→ What is required
From the records below, please repeat exactly the line that has "below), so that", the line that has "else if Rlt_dec (mass", and every line between them, and nothing else.

(Stored data entries)
* * *

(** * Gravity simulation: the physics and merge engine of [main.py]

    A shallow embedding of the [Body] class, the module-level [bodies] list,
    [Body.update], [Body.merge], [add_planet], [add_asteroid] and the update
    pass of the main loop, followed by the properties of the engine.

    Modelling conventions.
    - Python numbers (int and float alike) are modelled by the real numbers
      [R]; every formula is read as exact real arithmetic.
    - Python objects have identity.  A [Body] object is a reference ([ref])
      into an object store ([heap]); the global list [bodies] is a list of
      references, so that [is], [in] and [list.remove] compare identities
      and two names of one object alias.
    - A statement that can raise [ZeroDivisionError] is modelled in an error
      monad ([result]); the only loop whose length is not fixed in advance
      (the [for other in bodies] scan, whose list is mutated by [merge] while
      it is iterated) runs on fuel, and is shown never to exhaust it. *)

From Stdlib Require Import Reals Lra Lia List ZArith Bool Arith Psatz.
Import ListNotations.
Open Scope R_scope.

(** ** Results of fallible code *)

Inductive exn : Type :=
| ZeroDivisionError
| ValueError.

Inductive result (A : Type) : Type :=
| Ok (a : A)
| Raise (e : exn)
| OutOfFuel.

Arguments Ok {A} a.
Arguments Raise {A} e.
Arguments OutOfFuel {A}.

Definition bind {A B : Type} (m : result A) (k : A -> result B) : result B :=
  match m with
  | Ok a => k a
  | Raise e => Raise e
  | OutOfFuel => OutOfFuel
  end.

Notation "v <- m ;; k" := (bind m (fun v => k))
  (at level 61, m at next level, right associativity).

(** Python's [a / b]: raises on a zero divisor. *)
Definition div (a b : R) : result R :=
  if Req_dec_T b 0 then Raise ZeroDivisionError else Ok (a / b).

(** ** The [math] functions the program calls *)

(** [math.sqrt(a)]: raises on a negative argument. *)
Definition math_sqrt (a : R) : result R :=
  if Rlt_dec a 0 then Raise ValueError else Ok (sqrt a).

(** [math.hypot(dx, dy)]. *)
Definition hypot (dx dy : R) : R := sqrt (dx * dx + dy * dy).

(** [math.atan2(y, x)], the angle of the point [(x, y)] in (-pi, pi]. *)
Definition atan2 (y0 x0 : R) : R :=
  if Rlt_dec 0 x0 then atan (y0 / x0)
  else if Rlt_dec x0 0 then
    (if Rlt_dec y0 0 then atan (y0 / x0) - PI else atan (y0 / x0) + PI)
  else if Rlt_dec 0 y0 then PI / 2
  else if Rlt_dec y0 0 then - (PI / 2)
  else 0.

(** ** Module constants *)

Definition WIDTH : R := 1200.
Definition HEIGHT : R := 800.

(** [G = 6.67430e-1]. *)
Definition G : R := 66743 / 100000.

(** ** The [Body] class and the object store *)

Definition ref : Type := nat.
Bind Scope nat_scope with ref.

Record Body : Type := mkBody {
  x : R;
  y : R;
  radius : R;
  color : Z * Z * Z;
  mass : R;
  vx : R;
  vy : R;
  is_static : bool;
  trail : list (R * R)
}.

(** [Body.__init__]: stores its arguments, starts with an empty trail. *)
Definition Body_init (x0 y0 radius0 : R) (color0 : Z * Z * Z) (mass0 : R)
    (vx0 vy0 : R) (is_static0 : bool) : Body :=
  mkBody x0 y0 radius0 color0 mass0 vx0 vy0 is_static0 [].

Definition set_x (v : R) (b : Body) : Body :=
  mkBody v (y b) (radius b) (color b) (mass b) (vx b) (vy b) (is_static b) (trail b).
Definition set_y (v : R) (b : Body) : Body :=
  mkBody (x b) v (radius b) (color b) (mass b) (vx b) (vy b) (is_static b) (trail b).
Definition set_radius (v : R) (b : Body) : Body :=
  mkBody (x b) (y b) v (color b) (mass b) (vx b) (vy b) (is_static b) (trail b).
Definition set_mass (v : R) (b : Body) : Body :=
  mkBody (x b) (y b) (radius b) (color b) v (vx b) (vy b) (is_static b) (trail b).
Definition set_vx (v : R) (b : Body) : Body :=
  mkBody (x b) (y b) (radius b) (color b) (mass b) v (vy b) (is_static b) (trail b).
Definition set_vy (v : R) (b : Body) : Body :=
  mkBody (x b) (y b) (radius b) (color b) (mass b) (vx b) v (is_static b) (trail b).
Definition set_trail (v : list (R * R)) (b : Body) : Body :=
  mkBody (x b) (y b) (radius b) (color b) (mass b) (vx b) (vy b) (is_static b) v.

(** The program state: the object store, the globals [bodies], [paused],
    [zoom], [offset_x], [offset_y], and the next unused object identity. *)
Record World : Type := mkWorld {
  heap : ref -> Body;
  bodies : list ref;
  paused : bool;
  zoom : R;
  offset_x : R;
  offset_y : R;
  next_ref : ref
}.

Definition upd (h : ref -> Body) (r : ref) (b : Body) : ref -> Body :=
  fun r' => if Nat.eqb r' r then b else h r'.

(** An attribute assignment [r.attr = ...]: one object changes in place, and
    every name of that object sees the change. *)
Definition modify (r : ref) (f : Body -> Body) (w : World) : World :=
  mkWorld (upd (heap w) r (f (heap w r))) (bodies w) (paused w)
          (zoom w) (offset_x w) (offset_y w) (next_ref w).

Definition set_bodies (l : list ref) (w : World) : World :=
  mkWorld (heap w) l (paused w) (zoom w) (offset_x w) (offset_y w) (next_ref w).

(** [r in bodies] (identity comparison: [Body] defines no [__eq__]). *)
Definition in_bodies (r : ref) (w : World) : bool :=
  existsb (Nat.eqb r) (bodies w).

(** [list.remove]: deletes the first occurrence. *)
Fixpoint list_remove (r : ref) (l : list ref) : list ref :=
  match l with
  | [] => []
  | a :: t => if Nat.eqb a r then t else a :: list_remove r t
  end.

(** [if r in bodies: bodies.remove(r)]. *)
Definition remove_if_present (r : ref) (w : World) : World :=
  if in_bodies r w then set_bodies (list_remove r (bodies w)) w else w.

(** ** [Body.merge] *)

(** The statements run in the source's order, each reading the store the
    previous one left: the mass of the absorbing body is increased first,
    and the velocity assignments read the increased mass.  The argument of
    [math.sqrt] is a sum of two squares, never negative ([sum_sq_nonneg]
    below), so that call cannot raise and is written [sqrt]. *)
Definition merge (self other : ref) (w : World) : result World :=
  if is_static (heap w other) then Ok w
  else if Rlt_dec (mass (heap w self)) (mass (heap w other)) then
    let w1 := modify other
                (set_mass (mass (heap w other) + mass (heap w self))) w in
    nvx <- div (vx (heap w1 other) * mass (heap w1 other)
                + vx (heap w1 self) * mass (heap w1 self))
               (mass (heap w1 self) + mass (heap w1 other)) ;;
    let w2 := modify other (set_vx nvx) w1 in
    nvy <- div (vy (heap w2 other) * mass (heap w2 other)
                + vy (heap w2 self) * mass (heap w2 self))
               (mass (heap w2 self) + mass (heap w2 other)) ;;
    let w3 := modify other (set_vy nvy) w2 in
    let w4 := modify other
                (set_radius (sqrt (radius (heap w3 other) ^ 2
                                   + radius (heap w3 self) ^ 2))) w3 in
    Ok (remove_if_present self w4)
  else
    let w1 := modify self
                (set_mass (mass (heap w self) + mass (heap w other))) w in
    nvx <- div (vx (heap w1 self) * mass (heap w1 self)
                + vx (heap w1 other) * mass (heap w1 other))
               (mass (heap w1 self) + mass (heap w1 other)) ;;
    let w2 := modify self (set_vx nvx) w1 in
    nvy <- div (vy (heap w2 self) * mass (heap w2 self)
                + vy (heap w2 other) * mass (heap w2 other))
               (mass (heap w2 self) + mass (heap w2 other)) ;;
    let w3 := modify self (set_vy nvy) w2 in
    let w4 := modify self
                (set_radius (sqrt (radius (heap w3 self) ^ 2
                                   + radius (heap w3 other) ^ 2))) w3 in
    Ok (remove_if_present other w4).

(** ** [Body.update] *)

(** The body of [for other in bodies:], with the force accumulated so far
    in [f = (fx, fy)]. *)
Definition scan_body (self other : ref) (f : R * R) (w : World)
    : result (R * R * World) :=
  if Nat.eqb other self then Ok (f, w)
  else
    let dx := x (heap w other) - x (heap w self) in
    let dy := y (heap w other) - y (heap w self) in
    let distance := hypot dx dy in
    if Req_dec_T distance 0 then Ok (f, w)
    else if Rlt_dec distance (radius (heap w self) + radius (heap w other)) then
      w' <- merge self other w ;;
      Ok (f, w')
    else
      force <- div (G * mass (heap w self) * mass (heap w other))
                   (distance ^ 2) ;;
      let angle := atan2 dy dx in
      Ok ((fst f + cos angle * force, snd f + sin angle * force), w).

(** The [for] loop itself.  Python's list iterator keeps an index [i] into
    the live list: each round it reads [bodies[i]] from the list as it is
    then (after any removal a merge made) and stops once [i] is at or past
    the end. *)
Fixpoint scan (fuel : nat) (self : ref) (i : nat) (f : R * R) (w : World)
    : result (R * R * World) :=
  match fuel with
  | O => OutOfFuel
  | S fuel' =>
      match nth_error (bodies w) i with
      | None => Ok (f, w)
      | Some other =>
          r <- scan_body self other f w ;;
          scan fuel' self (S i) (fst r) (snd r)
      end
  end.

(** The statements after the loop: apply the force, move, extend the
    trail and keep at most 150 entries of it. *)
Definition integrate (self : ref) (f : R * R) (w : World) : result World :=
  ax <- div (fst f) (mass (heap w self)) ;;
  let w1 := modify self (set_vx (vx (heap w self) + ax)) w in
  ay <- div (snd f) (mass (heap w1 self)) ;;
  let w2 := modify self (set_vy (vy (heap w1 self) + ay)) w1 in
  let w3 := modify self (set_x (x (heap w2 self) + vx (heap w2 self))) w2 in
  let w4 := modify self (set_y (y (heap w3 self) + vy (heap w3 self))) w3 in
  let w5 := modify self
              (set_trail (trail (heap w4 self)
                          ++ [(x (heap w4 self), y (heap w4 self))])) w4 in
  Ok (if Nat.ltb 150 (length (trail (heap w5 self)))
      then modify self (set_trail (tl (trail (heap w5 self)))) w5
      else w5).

* * *

→ Solved exercise
    below), so that call cannot raise and is written [sqrt]. *)
Definition merge (self other : ref) (w : World) : result World :=
  if is_static (heap w other) then Ok w
  else if Rlt_dec (mass (heap w self)) (mass (heap w other)) then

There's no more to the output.